In this HackerRank Far Vertices problem solution we have given a tree that has N vertices and N-1 edges. Your task is to mark as small a number of vertices as possible, such that, the maximum distance between two unmarked vertices is less than or equal to K. Output this value. Distance between two vertices i and j is defined as the minimum number of edges you have to pass in order to reach vertex I from vertex j.

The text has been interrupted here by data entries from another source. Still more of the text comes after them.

Definition createLoopConfig (hooks : Hooks) (a : Agent W) : AgentLoopConfig (Agent W) X :=
  {| cfg_model := as_model (ag_state a);
     cfg_reasoning := if bool_decide (as_thinkingLevel (ag_state a) = js "off") then None
                      else Some (as_thinkingLevel (ag_state a));
     cfg_apiKey := None;
     cfg_suppressAssistantText := hk_suppressAssistantText hooks;
     cfg_toolExecution := Some (hk_toolExecution hooks);
     cfg_convertToLlm := match hk_convertToLlm hooks with
                         | Some f => f
                         | None => fun messages a => (a, Ok (defaultConvertToLlm messages))
                         end;
     cfg_transformContext := hk_transformContext hooks;
     cfg_getApiKey := hk_getApiKey hooks;
     cfg_shouldStopAfterTurn := hk_shouldStopAfterTurn hooks;
     cfg_prepareNextTurn := match hk_prepareNextTurnWithContext hooks with
                            | Some f => Some f
                            | None => match hk_prepareNextTurn hooks with Some f => Some (fun _ => f) | None => None end
                            end;
     cfg_prepareInitialTurn := hk_prepareInitialTurnWithContext hooks;
     cfg_getSteeringMessages := Some poll_steering;
     cfg_onSteeringBatch := hk_onSteeringBatch hooks;
     cfg_getFollowUpMessages := Some poll_followUps;
     cfg_beforeToolCall := hk_beforeToolCall hooks;
     cfg_afterToolCall := hk_afterToolCall hooks;
     cfg_resolveToolAvailability := hk_resolveToolAvailability hooks;
     cfg_onToolBatchCompleted := hk_onToolBatchCompleted hooks |}.

(** ** Runs *)

(** How an operation ends: the run's messages, its failure, or a rejection. *)
Inductive RunResult :=
| RR_completed (messages : list AgentMessage)
| RR_failed (message : AssistantMessage)
| RR_rejected (error : AgentError)
| RR_nothing_pending
| RR_out_of_fuel.

Definition EMPTY_USAGE : Usage :=
  {| usage_input := nzero; usage_output := nzero; usage_cacheRead := nzero; usage_cacheWrite := nzero;
     usage_cacheWrite1h := None; usage_reasoning := None; usage_totalTokens := nzero;
     usage_cost := {| cost_input := nzero; cost_output := nzero; cost_cacheRead := nzero; cost_cacheWrite := nzero;
                      cost_total := nzero |} |}.

Definition failure_message (s : AgentState) (text : jstring) (wasAborted : bool) (timestamp : Z) : AssistantMessage :=
  {| asst_content := [AB_text {| text_text := []; text_textSignature := None |}]; asst_api := model_api (as_model s);
     asst_provider := model_provider (as_model s); asst_model := model_id (as_model s); asst_responseModel := None;
     asst_responseId := None; asst_diagnostics := None; asst_usage := EMPTY_USAGE;
     asst_stopReason := if wasAborted then SR_aborted else SR_error; asst_deferred := None;
     asst_errorMessage := Some text; asst_rawStopReason := None; asst_endTurn := None; asst_timestamp := timestamp |}.

Definition handleRunFailure (text : jstring) (wasAborted : bool) (a : Agent W) : Agent W * AssistantMessage :=
  let (a, timestamp) := clock_now (AgentEnv := agent_env) a in
  let failureMessage := failure_message (ag_state a) text wasAborted timestamp in
  let events := [AE_message_start (assistant failureMessage); AE_message_end (assistant failureMessage);
                 AE_turn_end (assistant failureMessage) []; AE_agent_end [assistant failureMessage]] in
  (foldl (sink (AgentEnv := agent_env)) a events, failureMessage).

Definition finishRun (a : Agent W) : Agent W :=
  with_active (with_state a (with_run (ag_state a) (as_messages (ag_state a)) false None [] (as_errorMessage (ag_state a))))
    None.

(** The agent while [executor] starts. *)
Definition startRun (a : Agent W) : Agent W :=
  with_state (with_active a (Some false))
    (with_run (ag_state a) (as_messages (ag_state a)) true None (as_pendingToolCalls (ag_state a)) None).

Definition run_error_text (e : RunError) : jstring :=
  match e with
  | No_messages_in_context => js "Cannot continue: no messages in context"
  | Cannot_continue_from_assistant => js "Cannot continue from message role: assistant"
  | No_pending_tool_calls => js "Cannot resume: no pending tool calls"
  end.

Definition runWithLifecycle (executor : Agent W -> RunError + M (E := Agent W) (X := X) (list AgentMessage)) (a : Agent W) :
    Agent W * RunResult :=
  match ag_activeRun a with
  | Some _ => (a, RR_rejected Agent_already_processing)
  | None =>
      let a := startRun a in
      match executor a with
      | inl e =>
          let (a, failure) := handleRunFailure (run_error_text e) (default false (ag_activeRun a)) a in
          (finishRun a, RR_failed failure)
      | inr m =>
          match m {| ls_env := a; ls_trace := [] |} with
          | (st, Done messages) => (finishRun (ls_env st), RR_completed messages)
          | (st, Throw x) =>
              let (a, failure) := handleRunFailure (error_text x) (default false (ag_activeRun (ls_env st))) (ls_env st) in
              (finishRun a, RR_failed failure)
          | (st, OutOfFuel) => (ls_env st, RR_out_of_fuel)
          end
      end
  end.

hackerrank far vertices problem solution


Problem solution in Python.

n, k = [int(a) for a in input().split(" ")]
count = 0

class Node(object):
    def __init__(self):
        self.neighbors = []
        self.marked = False

    def set_neighbor(self, neighbor):
        self.neighbors.append(neighbor)

    def mark_dfs(self, depth, root = False):
        global count
        self.marked = True
        count += 1
        if depth == 0:
            children = len(self.neighbors) - 1
            if not root:
                return children
            return min(children, 1)
        num_children = 0
        for neighbor in self.neighbors:
            if not neighbor.marked:
                mc = neighbor.mark_dfs(depth-1)
                if root:
                    num_children = max(num_children,mc)
                else:
                    num_children += mc
        return num_children

nodes = []
for i in range(n):
    node = Node()
    nodes.append(node)

def unmark_all():
    for node in nodes:
        node.marked = False

for i in range(n - 1):
    u, v = [int(a) - 1 for a in input().split(" ")]
    nodes[u].set_neighbor(nodes[v])
    nodes[v].set_neighbor(nodes[u])
max_count = 0
for node in nodes:
    c = node.mark_dfs(k // 2, True)
    if k % 2 == 1:
        count += c
    if count > max_count:
        max_count = count
    unmark_all()
    count = 0  
print(n - max_count)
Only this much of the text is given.